**AIM OF THE TASK:**
Take each line from the entries that holds "NodeInduction" and copy it out.

**THE DATA:**
* * * * * * * * *

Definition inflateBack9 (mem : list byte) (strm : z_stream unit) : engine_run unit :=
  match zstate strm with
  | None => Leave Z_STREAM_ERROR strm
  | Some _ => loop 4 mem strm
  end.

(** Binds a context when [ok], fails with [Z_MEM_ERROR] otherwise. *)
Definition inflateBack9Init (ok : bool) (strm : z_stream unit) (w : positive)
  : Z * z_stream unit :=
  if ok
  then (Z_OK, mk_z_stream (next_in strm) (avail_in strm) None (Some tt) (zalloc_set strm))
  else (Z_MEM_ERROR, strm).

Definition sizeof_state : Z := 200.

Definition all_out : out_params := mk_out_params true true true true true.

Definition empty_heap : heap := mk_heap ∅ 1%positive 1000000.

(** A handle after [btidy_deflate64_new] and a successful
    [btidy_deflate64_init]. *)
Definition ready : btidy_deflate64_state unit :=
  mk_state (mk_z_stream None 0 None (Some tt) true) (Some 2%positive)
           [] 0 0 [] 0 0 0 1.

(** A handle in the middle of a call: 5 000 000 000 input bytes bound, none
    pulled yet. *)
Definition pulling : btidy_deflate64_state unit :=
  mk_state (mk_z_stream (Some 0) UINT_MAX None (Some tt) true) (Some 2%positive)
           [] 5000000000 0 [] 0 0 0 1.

* * * * * * * * *

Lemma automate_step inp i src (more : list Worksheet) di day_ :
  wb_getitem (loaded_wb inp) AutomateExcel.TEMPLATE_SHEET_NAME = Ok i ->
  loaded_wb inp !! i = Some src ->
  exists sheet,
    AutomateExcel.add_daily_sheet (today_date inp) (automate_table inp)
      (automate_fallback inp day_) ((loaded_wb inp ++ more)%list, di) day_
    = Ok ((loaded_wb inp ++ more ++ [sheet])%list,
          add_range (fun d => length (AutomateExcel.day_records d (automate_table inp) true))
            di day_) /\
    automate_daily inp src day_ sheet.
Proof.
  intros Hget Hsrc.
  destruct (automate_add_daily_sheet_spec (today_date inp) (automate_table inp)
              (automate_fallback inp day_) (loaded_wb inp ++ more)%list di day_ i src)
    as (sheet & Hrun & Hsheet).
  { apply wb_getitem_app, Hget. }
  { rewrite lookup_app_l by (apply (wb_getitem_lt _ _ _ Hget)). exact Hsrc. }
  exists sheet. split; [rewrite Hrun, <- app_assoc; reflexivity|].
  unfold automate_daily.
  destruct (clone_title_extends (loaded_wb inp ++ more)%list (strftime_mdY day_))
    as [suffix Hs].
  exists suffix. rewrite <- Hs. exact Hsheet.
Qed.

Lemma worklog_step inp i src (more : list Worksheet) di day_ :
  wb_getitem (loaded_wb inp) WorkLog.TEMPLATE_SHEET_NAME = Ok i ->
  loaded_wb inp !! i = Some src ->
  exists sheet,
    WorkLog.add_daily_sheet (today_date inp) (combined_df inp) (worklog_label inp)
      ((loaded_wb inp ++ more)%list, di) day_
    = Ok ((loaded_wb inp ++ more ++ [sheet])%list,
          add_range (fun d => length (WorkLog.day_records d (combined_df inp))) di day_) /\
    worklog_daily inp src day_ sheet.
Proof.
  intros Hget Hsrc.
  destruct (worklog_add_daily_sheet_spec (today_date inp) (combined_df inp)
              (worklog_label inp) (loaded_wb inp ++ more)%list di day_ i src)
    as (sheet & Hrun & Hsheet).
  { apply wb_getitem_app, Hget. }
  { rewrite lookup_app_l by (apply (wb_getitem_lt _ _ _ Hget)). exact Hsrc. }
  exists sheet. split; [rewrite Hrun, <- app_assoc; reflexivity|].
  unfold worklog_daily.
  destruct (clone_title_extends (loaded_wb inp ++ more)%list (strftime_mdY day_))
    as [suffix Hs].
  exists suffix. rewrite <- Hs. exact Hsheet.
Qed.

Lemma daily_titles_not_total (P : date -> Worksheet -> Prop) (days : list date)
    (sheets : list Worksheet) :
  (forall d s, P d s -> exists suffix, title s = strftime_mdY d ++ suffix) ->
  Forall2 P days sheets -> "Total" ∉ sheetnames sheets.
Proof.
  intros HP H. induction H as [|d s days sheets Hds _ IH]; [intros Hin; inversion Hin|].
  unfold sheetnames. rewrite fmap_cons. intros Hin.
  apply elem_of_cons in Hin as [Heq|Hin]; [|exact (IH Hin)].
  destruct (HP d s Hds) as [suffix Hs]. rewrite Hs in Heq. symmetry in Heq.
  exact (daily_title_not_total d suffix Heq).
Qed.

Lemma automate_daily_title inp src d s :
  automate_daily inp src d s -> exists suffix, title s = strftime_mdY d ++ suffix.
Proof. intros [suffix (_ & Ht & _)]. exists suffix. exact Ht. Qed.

* * * * * * * * *

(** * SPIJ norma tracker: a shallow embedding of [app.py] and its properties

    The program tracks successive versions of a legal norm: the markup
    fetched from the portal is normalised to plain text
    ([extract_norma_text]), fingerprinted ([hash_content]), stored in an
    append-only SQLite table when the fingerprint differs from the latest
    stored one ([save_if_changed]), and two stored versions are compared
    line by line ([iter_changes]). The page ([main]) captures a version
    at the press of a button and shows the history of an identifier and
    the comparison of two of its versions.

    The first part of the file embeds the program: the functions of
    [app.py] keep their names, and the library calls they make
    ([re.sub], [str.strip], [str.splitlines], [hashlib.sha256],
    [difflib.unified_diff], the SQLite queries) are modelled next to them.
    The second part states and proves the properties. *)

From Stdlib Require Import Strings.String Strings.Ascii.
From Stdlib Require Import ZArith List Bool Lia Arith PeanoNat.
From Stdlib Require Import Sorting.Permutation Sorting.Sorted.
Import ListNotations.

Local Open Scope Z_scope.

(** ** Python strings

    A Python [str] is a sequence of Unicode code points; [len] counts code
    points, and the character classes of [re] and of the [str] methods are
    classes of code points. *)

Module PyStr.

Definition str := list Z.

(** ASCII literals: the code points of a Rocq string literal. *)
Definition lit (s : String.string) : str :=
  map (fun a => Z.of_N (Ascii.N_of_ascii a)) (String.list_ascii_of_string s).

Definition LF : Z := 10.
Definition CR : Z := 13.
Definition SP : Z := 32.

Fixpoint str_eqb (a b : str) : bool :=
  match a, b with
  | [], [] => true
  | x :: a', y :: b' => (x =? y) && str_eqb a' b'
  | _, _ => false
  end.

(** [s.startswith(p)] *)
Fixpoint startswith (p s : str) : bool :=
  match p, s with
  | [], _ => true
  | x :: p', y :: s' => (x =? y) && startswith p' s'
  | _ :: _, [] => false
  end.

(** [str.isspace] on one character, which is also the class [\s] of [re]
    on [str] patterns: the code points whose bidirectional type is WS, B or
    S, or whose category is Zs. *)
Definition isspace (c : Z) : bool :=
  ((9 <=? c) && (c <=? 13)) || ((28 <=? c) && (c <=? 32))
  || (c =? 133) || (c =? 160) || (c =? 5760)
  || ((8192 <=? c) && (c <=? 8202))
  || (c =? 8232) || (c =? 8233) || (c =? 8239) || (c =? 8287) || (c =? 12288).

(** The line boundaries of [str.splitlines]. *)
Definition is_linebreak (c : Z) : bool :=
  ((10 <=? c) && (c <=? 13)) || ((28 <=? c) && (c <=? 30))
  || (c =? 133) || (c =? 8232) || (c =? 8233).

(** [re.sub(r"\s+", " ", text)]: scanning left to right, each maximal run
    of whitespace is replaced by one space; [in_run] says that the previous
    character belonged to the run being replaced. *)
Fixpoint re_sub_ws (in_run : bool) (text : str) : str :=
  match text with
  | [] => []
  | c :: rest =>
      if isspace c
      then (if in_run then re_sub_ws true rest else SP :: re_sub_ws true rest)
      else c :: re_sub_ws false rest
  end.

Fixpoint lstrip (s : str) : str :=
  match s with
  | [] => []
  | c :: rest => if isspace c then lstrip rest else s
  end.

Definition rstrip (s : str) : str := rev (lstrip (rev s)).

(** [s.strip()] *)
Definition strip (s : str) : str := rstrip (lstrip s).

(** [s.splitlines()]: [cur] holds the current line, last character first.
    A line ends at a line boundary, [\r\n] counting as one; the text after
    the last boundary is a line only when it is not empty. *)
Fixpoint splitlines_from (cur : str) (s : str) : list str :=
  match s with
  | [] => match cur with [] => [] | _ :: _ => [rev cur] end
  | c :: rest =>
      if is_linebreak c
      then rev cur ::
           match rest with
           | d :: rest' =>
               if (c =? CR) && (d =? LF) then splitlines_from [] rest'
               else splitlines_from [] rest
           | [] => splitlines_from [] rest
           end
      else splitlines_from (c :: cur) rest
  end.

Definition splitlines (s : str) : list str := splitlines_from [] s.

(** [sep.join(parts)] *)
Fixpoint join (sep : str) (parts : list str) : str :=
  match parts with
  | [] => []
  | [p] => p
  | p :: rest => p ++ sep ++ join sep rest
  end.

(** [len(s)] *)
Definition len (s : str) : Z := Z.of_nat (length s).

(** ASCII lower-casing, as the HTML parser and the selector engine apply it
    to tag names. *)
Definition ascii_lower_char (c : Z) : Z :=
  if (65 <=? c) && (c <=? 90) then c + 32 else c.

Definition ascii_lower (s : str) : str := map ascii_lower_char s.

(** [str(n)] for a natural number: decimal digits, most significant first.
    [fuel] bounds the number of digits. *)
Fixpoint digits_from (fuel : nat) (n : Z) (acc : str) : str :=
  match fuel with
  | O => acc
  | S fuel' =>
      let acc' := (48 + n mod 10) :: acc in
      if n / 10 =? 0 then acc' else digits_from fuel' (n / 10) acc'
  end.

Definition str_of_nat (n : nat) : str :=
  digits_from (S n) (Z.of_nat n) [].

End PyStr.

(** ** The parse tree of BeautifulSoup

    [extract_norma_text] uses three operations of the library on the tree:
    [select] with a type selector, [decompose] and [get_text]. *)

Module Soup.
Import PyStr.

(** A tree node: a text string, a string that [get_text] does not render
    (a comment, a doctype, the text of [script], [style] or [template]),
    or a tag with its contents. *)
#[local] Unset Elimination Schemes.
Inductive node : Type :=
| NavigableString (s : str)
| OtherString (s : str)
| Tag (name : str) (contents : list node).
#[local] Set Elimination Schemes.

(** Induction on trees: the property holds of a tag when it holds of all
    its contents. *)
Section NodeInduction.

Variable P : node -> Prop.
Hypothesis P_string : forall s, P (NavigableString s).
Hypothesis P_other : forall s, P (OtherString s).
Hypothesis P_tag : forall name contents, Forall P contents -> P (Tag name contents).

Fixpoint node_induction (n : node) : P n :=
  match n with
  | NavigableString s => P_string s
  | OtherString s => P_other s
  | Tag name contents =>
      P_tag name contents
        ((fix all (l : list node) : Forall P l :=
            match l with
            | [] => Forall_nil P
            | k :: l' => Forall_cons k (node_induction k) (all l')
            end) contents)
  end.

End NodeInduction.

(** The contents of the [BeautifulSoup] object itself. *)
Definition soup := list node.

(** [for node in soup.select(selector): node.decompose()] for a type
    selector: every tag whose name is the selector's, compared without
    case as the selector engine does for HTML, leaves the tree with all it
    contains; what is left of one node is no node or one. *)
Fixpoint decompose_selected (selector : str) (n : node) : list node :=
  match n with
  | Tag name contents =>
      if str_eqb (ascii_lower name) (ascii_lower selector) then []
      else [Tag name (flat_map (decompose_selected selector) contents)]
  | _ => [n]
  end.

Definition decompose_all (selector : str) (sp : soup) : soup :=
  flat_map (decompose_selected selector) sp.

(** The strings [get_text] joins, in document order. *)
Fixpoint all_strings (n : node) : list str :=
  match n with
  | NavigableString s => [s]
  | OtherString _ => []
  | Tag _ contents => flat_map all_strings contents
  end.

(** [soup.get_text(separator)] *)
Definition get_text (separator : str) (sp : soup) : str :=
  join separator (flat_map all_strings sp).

* * * * * * * * *

**REPLY TO THE EXERCISE:**
Section NodeInduction.
End NodeInduction.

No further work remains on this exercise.